I see “natural wine” phenomenon as the combination of two ideas:

- small producers
- sustainable farming, along with low-intervention winemaking.

No large industrial manufacturers but instead, small producers and family-run businesses. Artisans, in a sense of master craftsmen, who have honed their skills through years of practice and training. This involves lots of manual labor, small scale and tiny quantities, focused on quality and authenticity. It’s distinct from mass-produced wines.

Grapes for natural wine are grown using sustainable farming methods, usually organic or biodynamic, without the use of chemical fertilizers, pesticides, and other artificial inputs. Healthy grapes translate a genuine sense of the place.

In the cellar, there is a minimal intervention in the winemaking process. Grapes are fermented using wild yeasts instead of commercially cultured yeasts. During the fermentation process, little to no sulfur is added to the wine. There is no manipulation of the wine, such as acidification, chaptalization or clarification, and filtration is often minimal or not used at all. Natural wines may be cloudy or have sediment, which results from not using fining agents or filtration methods.

Nothing is taken from the wine, and nothing is added. Some people think of them as naked wines. Unmasked and with no makeup.

All the above helps to achieve a more pure, authentic expression of wine. This allows the grapes to speak for themselves and results in wines that are distinct and different from those made using conventional techniques.

The money spent on natural wine goes directly to support the winemakers and their families, making it an ethical choice and a delicious one.

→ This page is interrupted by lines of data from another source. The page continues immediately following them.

(* ===== verification/ExtCommands.v ===== *)
(** * Extensions that add commands (extensions/)

    The handlers of MOVE, UNSELECT, NAMESPACE, ID, UNAUTHENTICATE, COMPRESS,
    LANGUAGE, SORT, THREAD, CONVERT, NOTIFY, FILTERS, QUOTA, ACL, METADATA,
    URLAUTH and REPLACE.  Some refuse by returning an error, some write the
    refusal themselves. *)

From S2P Require Import Prelude Utf8 GoStrings GoTime NumSet Imap Decoder Encoder Writers.
From S2P Require Import ConnState Conn Commands Dispatch ExtBase.

Import Enc (SP, CRLF, Star, Atom, Number, Number64, BeginList, EndList, QuotedString, EncString, Literal, Nil,
  NString, MailboxName, AString, StatusResponse).

Section ExtCommands.
Context {U : Unicode} {Sess : Type} {B : Backend Sess} {X : Extended Sess}.
Abbreviation Cmd := (H Sess).

(** [for { x, err := m; if err != nil { break }; ...; if ReadSP fails { break } }];
    a round takes at least a byte. *)
Fixpoint each_sp {A} (fuel : nat) (m : Dec A) (acc : list A) : Dec (list A) :=
  match fuel with
  | O => st_hang
  | S f =>
    a ← attempt m;
    match a with
    | inl _ => mret acc
    | inr a =>
      sp ← attempt ReadSP;
      match sp with inl _ => mret (acc ++ [a]) | inr _ => each_sp f m (acc ++ [a]) end
    end
  end.
Definition spaced_values {A} (m : Dec A) : Dec (list A) :=
  s ← st_get; each_sp (length s + 1) m [].

(** The set of messages a command starts with; [invalid] is the text for a set
    that is no atom. *)
Definition read_set (ctx : CommandContext) (invalid : bytes) : Cmd NumSet :=
  setStr ← arg ReadAtom ?> ErrBad invalid;
  match x_NumKind ctx with
  | NumKindUID =>
    uidSet ← arg (lift_res (ParseUIDSet setStr)) ?> ErrBad "invalid UID set";
    mret (NumUID uidSet)
  | NumKindSeq =>
    seqSet ← arg (lift_res (ParseSeqSet setStr)) ?> ErrBad "invalid sequence set";
    mret (NumSeq seqSet)
  end.

(** ** MOVE, UNSELECT *)
Definition handleMove (ctx : CommandContext) : Cmd unit :=
  _ ← need_args ctx "missing arguments";
  numSet ← read_set ctx "invalid message set";
  _ ← arg ReadSP ?> ErrBad "missing destination mailbox";
  dest ← arg ReadAString ?> ErrBad "invalid destination mailbox";
  asserting as_Move (fail (ErrNo "MOVE not supported")) (fun move =>
    _ ← session_writing expunge_call (move numSet dest);
    write (StatusResponse (x_Tag ctx) "OK" [] "MOVE completed")).

Definition handleUnselect (ctx : CommandContext) : Cmd unit :=
  _ ← session bk_Unselect;
  _ ← on_conn (SetMailbox [] false);
  _ ← SetState ConnStateAuthenticated;
  ok ctx "UNSELECT completed".

(** ** NAMESPACE *)
Definition write_namespace (ns : NamespaceDescriptor) (e : Enc.Encoder) : Enc.Encoder :=
  let e := e |> BeginList |> QuotedString (ns_Prefix ns) |> SP in
  let e := if ns_Delim ns =? 0 then e |> Nil else e |> QuotedString (encode_runes [ns_Delim ns]) in
  e |> EndList.
Definition writeNamespaceList (l : list NamespaceDescriptor) (e : Enc.Encoder) : Enc.Encoder :=
  match l with
  | [] => e |> Nil
  | _ => e |> BeginList |> spaced true (write_namespace <$> l) |> EndList
  end.
Definition handleNamespace (ctx : CommandContext) : Cmd unit :=
  asserting as_Namespace (fail (ErrNo "NAMESPACE not supported")) (fun namespace =>
    data ← session namespace;
    _ ← write (fun e => e |> Star |> Atom "NAMESPACE" |> SP |> writeNamespaceList (ns_Personal data) |> SP
                          |> writeNamespaceList (ns_Other data) |> SP |> writeNamespaceList (ns_Shared data)
                          |> CRLF);
    ok ctx "NAMESPACE completed").

(** ** ID *)
Definition id_pair : Dec (bytes * option bytes) :=
  key ← ReadString;
  _ ← ReadSP;
  '(val, there) ← ReadNString;
  mret (key, if (there : bool) then Some val else None).
Definition readIDData : Dec (option (gmap bytes (option bytes))) :=
  b ← attempt PeekByte;
  match b with
  | inl _ => mret None
  | inr b =>
    if (b =c "N") || (b =c "n") then
      atom ← ReadAtom;
      if (atom =s "NIL") || (atom =s "nil") || (atom =s "Nil") then mret None
      else st_fail (ErrBad "expected NIL or list")
    else
      pairs ← ReadList id_pair;
      mret (Some (foldl (fun m '(k, v) => <[k := v]> m) ∅ pairs))
  end.
Definition writeIDData (data : option (list (bytes * option bytes))) (e : Enc.Encoder) : Enc.Encoder :=
  match data with
  | None | Some [] => e |> Nil
  | Some l => e |> BeginList
                |> spaced true ((fun '(k, v) e => e |> QuotedString k |> SP |> NString v) <$> l)
                |> EndList
  end.
Definition handleID (ctx : CommandContext) : Cmd unit :=
  asserting as_ID (fail (ErrNo "ID not supported")) (fun id =>
    clientID ← (if x_decoder ctx then arg readIDData ?> ErrBad "invalid ID arguments" else mret None);
    serverID ← session (id clientID);
    _ ← write (fun e => e |> Star |> Atom "ID" |> SP |> writeIDData serverID |> CRLF);
    ok ctx "ID completed").

(** ** UNAUTHENTICATE, COMPRESS, LANGUAGE *)
Definition handleUnauthenticate (ctx : CommandContext) : Cmd unit :=
  in_states auth_states (bad ctx "UNAUTHENTICATE not allowed in current state")
  (asserting as_Unauthenticate (no ctx "UNAUTHENTICATE not supported") (fun unauthenticate =>
   or_else (session unauthenticate) (no_failed ctx "UNAUTHENTICATE") (fun _ =>
   or_else (SetState ConnStateNotAuthenticated) (no_failed ctx "UNAUTHENTICATE") (fun _ =>
   ok ctx "UNAUTHENTICATE completed")))).

Definition handleCompress (ctx : CommandContext) : Cmd unit :=
  in_states auth_states (bad ctx "COMPRESS not allowed in current state")
  (asserting as_Compress (no ctx "COMPRESS not supported") (fun compress =>
   if negb (x_decoder ctx) then bad ctx "missing algorithm argument"
   else
     let? algorithm := arg ReadAtom else bad ctx "invalid algorithm" in
     if negb (EqualFold algorithm "DEFLATE")
     then no ctx ("unsupported compression algorithm: " ++ algorithm)
     else or_else (session (compress algorithm)) (no_failed ctx "COMPRESS") (fun _ =>
          ok ctx "COMPRESS completed"))).

Definition handleLanguage (ctx : CommandContext) : Cmd unit :=
  in_states auth_states (bad ctx "LANGUAGE not allowed in current state")
  (asserting as_Language (no ctx "LANGUAGE not supported") (fun language =>
   tags ← (if x_decoder ctx then arg (spaced_values ReadAtom) else mret []);
   or_else (session (language tags)) (no_failed ctx "LANGUAGE") (fun '(_, available) =>
   _ ← (match available with
        | [] => mret tt
        | _ => write (fun e => e |> Star |> Atom "LANGUAGE" |> SP |> BeginList
                                |> spaced true (AString <$> available) |> EndList |> CRLF)
        end);
   ok ctx "LANGUAGE completed"))).

(** ** SORT, THREAD *)
Definition sort_criterion : Dec SortCriterion :=
  atom ← ReadAtom;
  let upper := ToUpper atom in
  if upper =s "REVERSE" then
    _ ← ReadSP;
    keyAtom ← ReadAtom;
    mret (mkSortCriterion (ToUpper keyAtom) true)
  else mret (mkSortCriterion upper false).
Definition handleSort (ctx : CommandContext) : Cmd unit :=
  asserting as_Sort (no ctx "SORT not supported") (fun sort =>
  _ ← use_decoder ctx;
  let? criteria := arg (ReadList sort_criterion) else bad ctx "Invalid sort criteria" in
  match criteria with
  | [] => bad ctx "Empty sort criteria"
  | _ =>
    let? _ := arg ReadSP else bad ctx "Expected charset" in
    let? _ := arg ReadAtom else bad ctx "Invalid charset" in
    or_else (session (sort (x_NumKind ctx) criteria criteria0 search_options0)) (no_failed ctx "SORT") (fun data =>
    _ ← write (fun e => foldl (fun e n => e |> SP |> Number n) (e |> Star |> Atom "SORT") (so_AllNums data)
                        |> CRLF);
    ok ctx "SORT completed")
  end).

Fixpoint writeThread (t : Thread) (e : Enc.Encoder) : Enc.Encoder :=
  let 'mkThread num children := t in
  (fix go (ts : list Thread) (e : Enc.Encoder) : Enc.Encoder :=
     match ts with [] => e | t :: ts => go ts (writeThread t (e |> SP)) end)
    children (e |> BeginList |> Number num) |> EndList.
Definition thread_algorithms : list bytes := ["ORDEREDSUBJECT" : bytes; "REFERENCES" : bytes].
Definition handleThread (ctx : CommandContext) : Cmd unit :=
  asserting as_Thread (no ctx "THREAD not supported") (fun thread =>
  _ ← use_decoder ctx;
  let? algoStr := arg ReadAtom else bad ctx "Expected threading algorithm" in
  let algorithm := ToUpper algoStr in
  if negb (bool_decide (algorithm ∈ thread_algorithms))
  then bad ctx ("Unknown threading algorithm: " ++ algoStr)
  else
    let? _ := arg ReadSP else bad ctx "Expected charset" in
    let? _ := arg ReadAtom else bad ctx "Invalid charset" in
    or_else (session (thread (x_NumKind ctx) algorithm criteria0 search_options0)) (no_failed ctx "THREAD") (fun data =>
    _ ← write (fun e => foldl (fun e t => e |> SP |> writeThread t) (e |> Star |> Atom "THREAD") (Threads data)
                        |> CRLF);
    ok ctx "THREAD completed")).

(** ** CONVERT *)
Fixpoint convert_params (fuel : nat) (params : gmap bytes bytes) : Dec (bytes + gmap bytes bytes) :=
  match fuel with
  | O => st_hang
  | S f =>
    sp ← attempt ReadSP;
    b ← (match sp with inl e => mret (inl e) | inr _ => attempt PeekByte end);
    match b with
    | inl _ => mret (inr params)
    | inr b =>
      if negb (b =c "(") then mret (inr params)
      else
        _ ← attempt (ExpectByte "(");
        name ← attempt ReadAtom;
        match name with
        | inl _ => mret (inl ("invalid parameter name" : bytes))
        | inr name =>
          sp ← attempt ReadSP;
          match sp with
          | inl _ => mret (inl ("missing parameter value" : bytes))
          | inr _ =>
            value ← attempt ReadAString;
            match value with
            | inl _ => mret (inl ("invalid parameter value" : bytes))
            | inr value =>
              close ← attempt (ExpectByte ")");
              match close with
              | inl _ => mret (inl ("expected closing parenthesis" : bytes))
              | inr _ => convert_params f (<[name := value]> params)
              end
            end
          end
        end
    end
  end.
Definition handleConvert (ctx : CommandContext) : Cmd unit :=
  in_states [ConnStateSelected] (bad ctx "CONVERT requires selected state")
  (asserting as_Convert (no ctx "CONVERT not supported") (fun convert =>
   if negb (x_decoder ctx) then bad ctx "missing arguments"
   else
     let? seqNum := arg ReadNumber else bad ctx "invalid sequence number" in
     let? _ := arg ReadSP else bad ctx "missing section" in
     let? section := arg ReadAString else bad ctx "invalid section" in
     let? _ := arg ReadSP else bad ctx "missing media type" in
     let? mediaType := arg ReadAString else bad ctx "invalid media type" in
     params ← arg (s ← st_get; convert_params (length s + 1) ∅);
     match params with
     | inl text => bad ctx text
     | inr params =>
       or_else (session (convert seqNum section mediaType params)) (no_failed ctx "CONVERT") (fun data =>
       _ ← write (fun e => e |> Star |> Atom "CONVERTED" |> SP |> AString section |> SP |> Literal data |> CRLF);
       ok ctx "CONVERT completed")
     end)).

Natural wine has a soul, and every label tells a story. They are joyful wines made by joyful people. By trying natural wines, you’ll discover new taste profiles you might not have experienced before. Polished, industrial wines lack the nerve and character that natural wines possess.

In conclusion, I would like to paraphrase Alexandra de Vazeilles, the owner and the winemaker of biodynamically certified Château des Bachelards in Beaujolais:

“By drinking natural wines we are not the part of a problem, but of a solution.”